Они сверлили друг друга глазами несколько мгновений, но в конце концов, директор сдался и нехотя кивнул.
— Когда товарищу Черкашину принести трудовую? — спросил Альникин.
— На следующей неделе, — ответила начальник отдела кадров, переглянувшись с директором.
На том мы и разошлись.
— А почему мы не стали официально оспаривать подпись Вдовина на акте о нетрезвом состоянии? — поинтересовался я, когда мы уже вышли с Альникиным и Черкашиным на улицу.
— А смысл какой? — ответил мне юрист. — Исправить статью они и так согласились.
— Можно же было восстановиться и получить зарплату за всё время вынужденного прогула? — предположил я.
— Нет.
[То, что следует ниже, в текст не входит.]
Definition extract_listing_data (l : listing) : listing_data :=
  let name := _safe_find_text l BUSINESS_NAME_SELECTOR NO_ENCONTRADO in
  let phone := _safe_find_text l PHONE_SELECTOR_PRIMARY NO_ENCONTRADO in
  let phone :=
    if bool_decide (phone = $"No encontrado")
    then _safe_find_text l PHONE_SELECTOR_FALLBACK NO_ENCONTRADO else phone in
  let street := _safe_find_text l STREET_ADDRESS_SELECTOR NO_ENCONTRADO in
  let locality := _safe_find_text l LOCALITY_SELECTOR NO_ENCONTRADO in
  let address :=
    if bool_decide (street ≠ $"No encontrado") && bool_decide (locality ≠ $"No encontrado")
    then street ++ $", " ++ locality
    else replace_char "010" $", "
           (_safe_find_text l ADDRESS_FALLBACK_SELECTOR NO_ENCONTRADO) in
  let website := _safe_get_attribute l WEBSITE_LINK_SELECTOR NO_ENCONTRADO in
  {| nombre := name; telefono := phone; direccion := address; website := website |}.

(** The record as the JSON object written to the output file. *)
Definition to_json (entry : listing_data * Z) : gmap str json :=
  <[ $"pagina_origen" := JNum entry.2 ]>
    (<[ $"website" := JStr (website entry.1) ]>
      (<[ $"direccion" := JStr (direccion entry.1) ]>
        (<[ $"telefono" := JStr (telefono entry.1) ]>
          (<[ $"nombre" := JStr (nombre entry.1) ]> ∅)))).

(** [f'{nombre}-{telefono}-{direccion}'] *)
Definition fingerprint (d : listing_data) : str :=
  nombre d ++ $"-" ++ telefono d ++ $"-" ++ direccion d.

(** What the browser does for the main loop. *)
Inductive page_outcome :=
| Listings (cards : list listing)   (* the cards [find_elements] returns *)
| WaitTimeout                       (* no card within the wait *)
| PageError (cause : str).          (* any other exception *)

Inductive button_outcome :=
| Button (raw_href : option str)    (* the [href] of the next button *)
| NoButton                          (* [TimeoutException] *)
| ButtonError (cause : str).

Record Browser := {
  (** the driver could be started *)
  driver_starts : bool;
  (** [driver.get(get_scrapeops_url(url))], the wait and [find_elements] *)
  open_listings : str -> page_outcome;
  (** the search for the button of page [n], on the page at [url] *)
  next_button : str -> Z -> button_outcome;
  (** [unquote(parse_qs(urlparse(raw_href).query)['url'][0])], if the
      query has that parameter *)
  proxied_target : str -> option str;
  (** [urljoin(BASE_YP_URL, raw_href)] *)
  join_base : str -> str;
  (** writing the output file: [None] when it goes through *)
  dump_json : str -> list (gmap str json) -> option str
}.

(** [sub in s] *)
Fixpoint contains (sub s : str) : bool :=
  startswith sub s ||
  match s with
  | [] => false
  | _ :: s' => contains sub s'
  end.

Record crawl_state := {
  extracted_data : list (listing_data * Z);
  processed_business_fingerprints : gset str;
  opened : list str
}.

(** One turn of the loop over the cards. *)
Definition process_listing (current_page : Z) (st : crawl_state) (card : listing)
    : crawl_state :=
  let data := extract_listing_data card in
  if bool_decide (fingerprint data ∉ processed_business_fingerprints st) then
    {| extracted_data := extracted_data st ++ [(data, current_page)];
       processed_business_fingerprints :=
         processed_business_fingerprints st ∪ {[ fingerprint data ]};
       opened := opened st |}
  else st.

(** The value of [next_page_url] after the pagination block; [None] with
    a cause is an exception that ends the loop. *)
Definition next_url (B : Browser) (url : str) (current_page : Z)
    : outcome (option str) :=
  match next_button B url (current_page + 1) with
  | Button (Some raw_href) =>
      if truthy (Some raw_href) then
        if contains $"proxy.scrapeops.io" raw_href
        then Returned (proxied_target B raw_href)
        else Returned (Some (join_base B raw_href))
      else Returned None
  | Button None => Returned None
  | NoButton => Returned None
  | ButtonError cause => Raised cause
  end.

(** The [while] loop; [fuel] bounds the number of turns. *)
Fixpoint crawl_pages (B : Browser) (max_pages : Z) (fuel : nat)
    (current_page : Z) (next_page_url : option str) (st : crawl_state)
    : crawl_state :=
  match fuel with
  | 0 => st
  | S fuel' =>
      match next_page_url with
      | Some url =>
          if bool_decide (current_page ≤ max_pages)%Z && truthy (Some url) then
            let st := {| extracted_data := extracted_data st;
                         processed_business_fingerprints :=
                           processed_business_fingerprints st;
                         opened := opened st ++ [url] |} in
            match open_listings B url with
            | Listings cards =>
                let st := foldl (process_listing current_page) st cards in
                match next_url B url current_page with
                | Returned next => crawl_pages B max_pages fuel' (current_page + 1) next st
                | Raised _ => st
                end
            | WaitTimeout => st
            | PageError _ => st
            end
          else st
      | None => st
      end
  end.

(** What a run of the crawler leaves: the records, the pages opened, and
    the output file if written. *)
Record crawl := {
  records : list (listing_data * Z);
  pages : list str;
  written : option (list (gmap str json))
}.

Definition BASE_YP_URL : str := $"https://www.yellowpages.com".

(** The URL of the first page of results. *)
Definition initial_target_url (search_term location_term : str) : str :=
  BASE_YP_URL ++ $"/search?search_terms=" ++ replace_char " " $"+" search_term
  ++ $"&geo_location_terms=" ++ replace_char " " $"+" location_term.

(** [ejecutar_crawler_yp]. It returns in every case. *)
Definition ejecutar_crawler_yp (B : Browser) (search_term location_term : str)
    (max_pages : Z) (output_file : str) : crawl :=
  if driver_starts B then
    let st := crawl_pages B max_pages (Z.to_nat max_pages) 1
                (Some (initial_target_url search_term location_term))
                {| extracted_data := []; processed_business_fingerprints := ∅;
                   opened := [] |} in
    let out := to_json <$> extracted_data st in
    {| records := extracted_data st; pages := opened st;
       written :=
         match extracted_data st with
         | [] => None
         | _ :: _ =>
             match dump_json B output_file out with
             | None => Some out
             | Some _ => None
             end
         end |}
  else {| records := []; pages := []; written := None |}.

(** What the main loop keeps true: the set of fingerprints is that of the
    records, and no two records have the same fingerprint. *)
Definition fingerprints_ok (st : crawl_state) : Prop :=
  NoDup (fingerprint <$> (extracted_data st).*1)
  ∧ ∀ fp, fp ∈ processed_business_fingerprints st
          ↔ fp ∈ fingerprint <$> (extracted_data st).*1.

(** A record read from a card of a page of results, with a page number
    within the bounds. *)
Definition from_a_card (B : Browser) (max_pages : Z) (entry : listing_data * Z) : Prop :=
  (1 ≤ entry.2 ≤ max_pages)%Z
  ∧ ∃ url cards card, open_listings B url = Listings cards ∧ card ∈ cards
                      ∧ entry.1 = extract_listing_data card.

End Crawler.

Module Demo4.

(** A card with a name, a street, a locality and no website link. *)
Definition card : Crawler.listing :=
  {| Crawler.element_text :=
       λ value,
         if bool_decide (value = Crawler.BUSINESS_NAME_SELECTOR) then Some $"Acme Dental"
         else if bool_decide (value = Crawler.STREET_ADDRESS_SELECTOR)
              then Some $" 1450 Post Rd "
         else if bool_decide (value = Crawler.LOCALITY_SELECTOR)
              then Some $"Fairfield, CT 06824"
         else None;
     Crawler.element_href := λ _, None |}.

End Demo4.

(* ===================================================================== *)
(** ** main_pipeline.py *)
(* ===================================================================== *)

Module Orchestrator.

Definition YP_CRAWLER_SCRIPT : str := $"YellowPagesCrawler.py".
Definition SCRAP_FROM_JSON_SCRIPT : str := $"WebsiteContactFinder.py".
Definition CONVERT_JSON_TO_CSV_SCRIPT : str := $"Convert_json_to_csv.py".

(** How [subprocess.run] ends: the script ran and exited with a code, or
    an exception other than [CalledProcessError] (the interpreter not
    found, for instance). *)
Inductive run_outcome :=
| Exited (code : Z)
| NotLaunched (cause : str).

(** The system the orchestrator runs on: a command (script, then
    arguments), run where the paths [paths] exist, ends in some way and
    leaves some paths. *)
Record Shell := {
  run : list str -> gset str -> run_outcome * gset str
}.

(** [run_script]: true exactly when the script exits with code 0
    ([check=True] turns every other code into an exception). *)
Definition run_script (sh : Shell) (script_path : str) (args : list str)
    (paths : gset str) : bool * gset str :=
  match run sh (script_path :: args) paths with
  | (Exited 0, paths') => (true, paths')
  | (_, paths') => (false, paths')
  end.

(** [str(n)] *)
Definition decimal (n : Z) : str := list_ascii_of_string (pretty n).

(** [os.path.join("results", name)] *)
Definition in_results (name : str) : str := $"results/" ++ name.

Definition s_term_safe (search_term : str) : str :=
  lower (Crawler.replace_char " " $"_" search_term).

Definition l_term_safe (location_term : str) : str :=
  lower (Crawler.replace_char "," [] (Crawler.replace_char " " $"_" location_term)).

Definition yp_crawler_output_json (search_term location_term : str) : str :=
  in_results ($"step1_yp_data_" ++ s_term_safe search_term ++ $"_in_"
              ++ l_term_safe location_term ++ $".json").

Definition contact_finder_output_json (search_term location_term : str) : str :=
  in_results ($"step2_contacts_found_" ++ s_term_safe search_term ++ $"_in_"
              ++ l_term_safe location_term ++ $".json").

Definition final_csv_output (search_term location_term : str) : str :=
  in_results ($"step3_report_" ++ s_term_safe search_term ++ $"_in_"
              ++ l_term_safe location_term ++ $".csv").

(** The three commands, in order. *)
Definition crawler_command (search_term location_term : str) (max_pages : Z) : list str :=
  [ YP_CRAWLER_SCRIPT; search_term; location_term; decimal max_pages;
    yp_crawler_output_json search_term location_term ].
Оспорить увольнение на таких условиях можно было только в первый месяц после увольнения, — ответил он. — Сейчас уже ни один суд на это не пойдёт…
— То есть, мы сегодня выжали максимум из этой ситуации? — уточнил я для Черкашина.
— Да.
— И сколько мы вам должны за помощь?
— Времени потрачено немного… пятьдесят рублей, — ответил он.
— Спасибо, — схватил его руку Черкашин и стал благодарно трясти. — Вывели этих аферистов на чистую воду!
Он попросил у адвоката телефон и адрес работы, чтобы отблагодарить уже не только на словах. Явно с собой у него столько денег не оказалось. Я подумывал было сам тут же расплатиться с юристом, но понял по лицу Черкашина, что тот обидится. Даже если у тебя полно денег, ты не вправе считать, что каждый, кого ими облагодетельствуешь, будет тебе благодарен. Тем более советское время, деньги многими рассматривается всерьез, как зло, с которым разберутся, построив коммунизм. Даже те, кто уже не верит, что к 1980-му году он будет построен. Так что все, что связано с деньгами, вопрос уж больно щепетильный… Но ничего страшного. В принципе, все проблемы Черкашина с будущим трудоустройством по специальности я решил, так что да, полсотни он и сам может отдать. И его благодарность за помощь мне не будет омрачена воспоминанием, что я пытался еще и денег сунуть его же юристу…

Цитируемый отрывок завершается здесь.